Peut-être cela aurait fini par passer inaperçu, si le garçon ne s’empressa, sitôt faite cette découverte, de saisir les pans du peignoir, le rabattant brutalement sur son corps.

– Il y a encore des traces de l’attaque de Koz, fit-il sur le ton de la plaisanterie.

Avant de se claquer mentalement. Aucune chance de mimer l’indifférence à présent, ou comme s’il n’avait rien remarqué du manège de l’adolescent.

Néanmoins, Tekris n’ajouta rien. Même en se détournant pour s’approcher du tas formé par ses futurs vêtements, Marc pouvait sentit la brûlure de son regard entre ses omoplates.

– Tu peux te retourner ? se hâta-t-il de prétexter pour ne pas lui laisser le temps de s’interroger plus avant. J’aimerais vraiment m’habiller sans être reluqué.

La seule excuse trouvée pour détourner l’attention. Grimaçant, Marc la trouva plus mauvaise encore que ce qu’il pensait. Hochant affirmativement la tête, Tekris se détourna tout de même, ne laissant que son dos de visible au collégien. Après une hésitation, celui-ci choisit de garder son imposante carrure dans son champ de vision, juste pour être certain qu’aucune déviation oculaire « accidentelle » ne vienne rajouter au malaise déjà largement présent.

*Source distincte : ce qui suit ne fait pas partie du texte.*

Lemma listener_match : port_matches port l = true.
Proof. by apply (position_holds _ _ _ _ Hidx). Qed.

Lemma connect_handshake : handle_connect pc fdc addr addrlen s = (ok_reply, s1).
Proof.
  destruct (proj1 (own_sock_Some _ _ _ _ _ _) Hc) as [Hfd Hin]. unfold handle_connect. rewrite Hfd, (proj2 (Z.ltb_ge _ _)), Hfam by lia.
  change (AF_INET =? AF_INET) with true. unfold connect_inet. rewrite (proj2 (Z.ltb_ge _ _)), Hpa, Haddr by lia.
  rewrite Z.eqb_refl. cbn [negb andb]. rewrite Hidx. unfold alloc_conn. rewrite Hfree. unfold enqueue_pending.
  cbn [n_listeners set_conns]. rewrite Hidx, Hlis, Hempty. cbn [INET_BACKLOG Nat.leb]. f_equal.
  unfold update_sock. cbn [n_socks set_listeners set_conns]. by rewrite Hin.
Qed.

Lemma own_listener : own_sock ps fdl s1 = Some (il, kl, el).
Proof.
  destruct (proj1 (own_sock_Some _ _ _ _ _ _) Hl) as [Hfd Hin]. apply own_sock_Some. split; [done|].
  apply sock_in_Some in Hin as (Hi & He & Hu). apply sock_in_Some. split_and!; [|  |done].
  - simpl. unfold sk1. by rewrite find_tbl_put.
  - simpl. unfold sk1. rewrite entry_at_put, decide_False; [done|]. intros (-> & -> & _). by apply Hne.
Qed.

Lemma dequeue_handshake : dequeue_pending port s1 = Ret (Some ci, set_listeners (<[idx := l2]> (n_listeners s)) s1).
Proof.
  unfold dequeue_pending. cbn [n_listeners s1].
  assert (position (port_matches port) (<[idx := l1]> (n_listeners s)) = Some idx) as ->.
  { apply position_Some in Hidx as Hx. destruct Hx as (x & Hx & Hm & Hmin). apply position_Some. exists l1. split_and!.
    - apply list_lookup_insert_eq. by eapply lookup_lt_Some.
    - apply listener_match.
    - intros j y Hj Hy. rewrite list_lookup_insert_ne in Hy by lia. by eapply Hmin. }
  rewrite list_lookup_insert_eq by (by eapply lookup_lt_Some). cbn [l_n_pending l1 Nat.eqb l_pending].
  assert (listener_ok l) as (Hlp & _) by (eapply Forall_lookup_1; [apply (nw_listeners _ Hwf)|done]).
  rewrite list_lookup_insert_eq by (rewrite Hlp; unfold INET_BACKLOG; lia). f_equal. f_equal.
  unfold set_listeners. cbn [n_conns n_bound n_socks n_mem s1]. f_equal. unfold l1, l2. cbn [l_in_use l_port l_pid l_slot l_pending].
  by rewrite list_insert_insert_eq.
Qed.

Lemma new_handshake s0 : n_socks s0 = sk1 → new_sock ps new s0 = (Ok k', set_socks (put_sock il k' new sk1) s0).
Proof.
  intros Hs0. unfold new_sock, get_or_create. rewrite Hs0. destruct (proj1 (own_sock_Some _ _ _ _ _ _) Hl) as [_ Hin].
  apply sock_in_Some in Hin as (Hi & _ & _). unfold sk1 at 1. rewrite find_tbl_put, Hi.
  unfold sk1 at 1. destruct (proj1 (own_sock_Some _ _ _ _ _ _) Hc) as [_ Hin]. apply sock_in_Some in Hin as (_ & He & _).
  rewrite (sock_alloc_put _ _ _ _ _ _ He) by done. rewrite Htl. simpl. by rewrite Hslot.
Qed.

Lemma accept_handshake : ∃ m', handle_accept ps fdl peer s1 =
  Ret (val_reply (slot_fd k'), mkNet (n_conns s1) (n_bound s) (<[idx := l2]> (n_listeners s)) sk2 m').
Proof.
  unfold handle_accept. rewrite own_listener, Hst, Hport, dequeue_handshake. unfold accept_conn.
  rewrite new_handshake by done. case_bool; by eexists.
Qed.

(** Nothing referred to the free connection. *)
Lemma fresh_conn i k e : entry_at (n_socks s) i k = Some e → conn_of (k_state e) ≠ Some ci.
Proof.
  intros He Hco. destruct (proj1 Hdang i k e ci He Hco) as (c & Hci & Hu).
  apply (position_holds _ _ _ _ Hfree) in Hci. by rewrite Hu in Hci.
Qed.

– J’ai remarqué un truc bizarre, déclara-t-il, la voix étouffée quand il enfila ce qui se révélait être en réalité un T-shirt à manches longues. Vos attaques… kaïru, elles ont des couleurs différents à chaque fois.

– Avoue que c’est plus classe, ricana Tekris. Tu imagines ? Tout en noir, ou en blanc, selon si l’on est gentil ou méchant ?

– Gentil ou méchant ? répéta Marc, incrédule.

Soupirant, puis marmonnant nombre d’aménités à son propre égard, Tekris finit par reprendre piteusement.

– Zane va me tuer… Si tu ressors de cette pièce en en sachant bien plus qu’à son départ, le coupable sera tout trouvé. Mais bref, disons que j’utilisais ces termes pour, eh bien, illustrer mon propos. Parlons plutôt de camps opposés… D’ailleurs, qu’est-ce qui définit le bien, le mal, et toutes ces notions sibyllines terriennes ?

– Selon moi, ce sont plutôt des concepts universels, intervint Marc en enfilant un pantalon noir à la chaleur bienvenue. Mais sinon, je ne sais pas. Les actions de chacun, je suppose ? proposa-t-il finalement.

– Oui, sûrement. Mais les actions en question peuvent se révéler contradictoires. Du coup, qu’est-ce qui l’emporte ? Regarde le cinéma, combien de « méchants » obtiennent la rédemption en faisant ce que la société appelle le bien ? Sans avoir été, le reste de leur vie, un parangon de vertu.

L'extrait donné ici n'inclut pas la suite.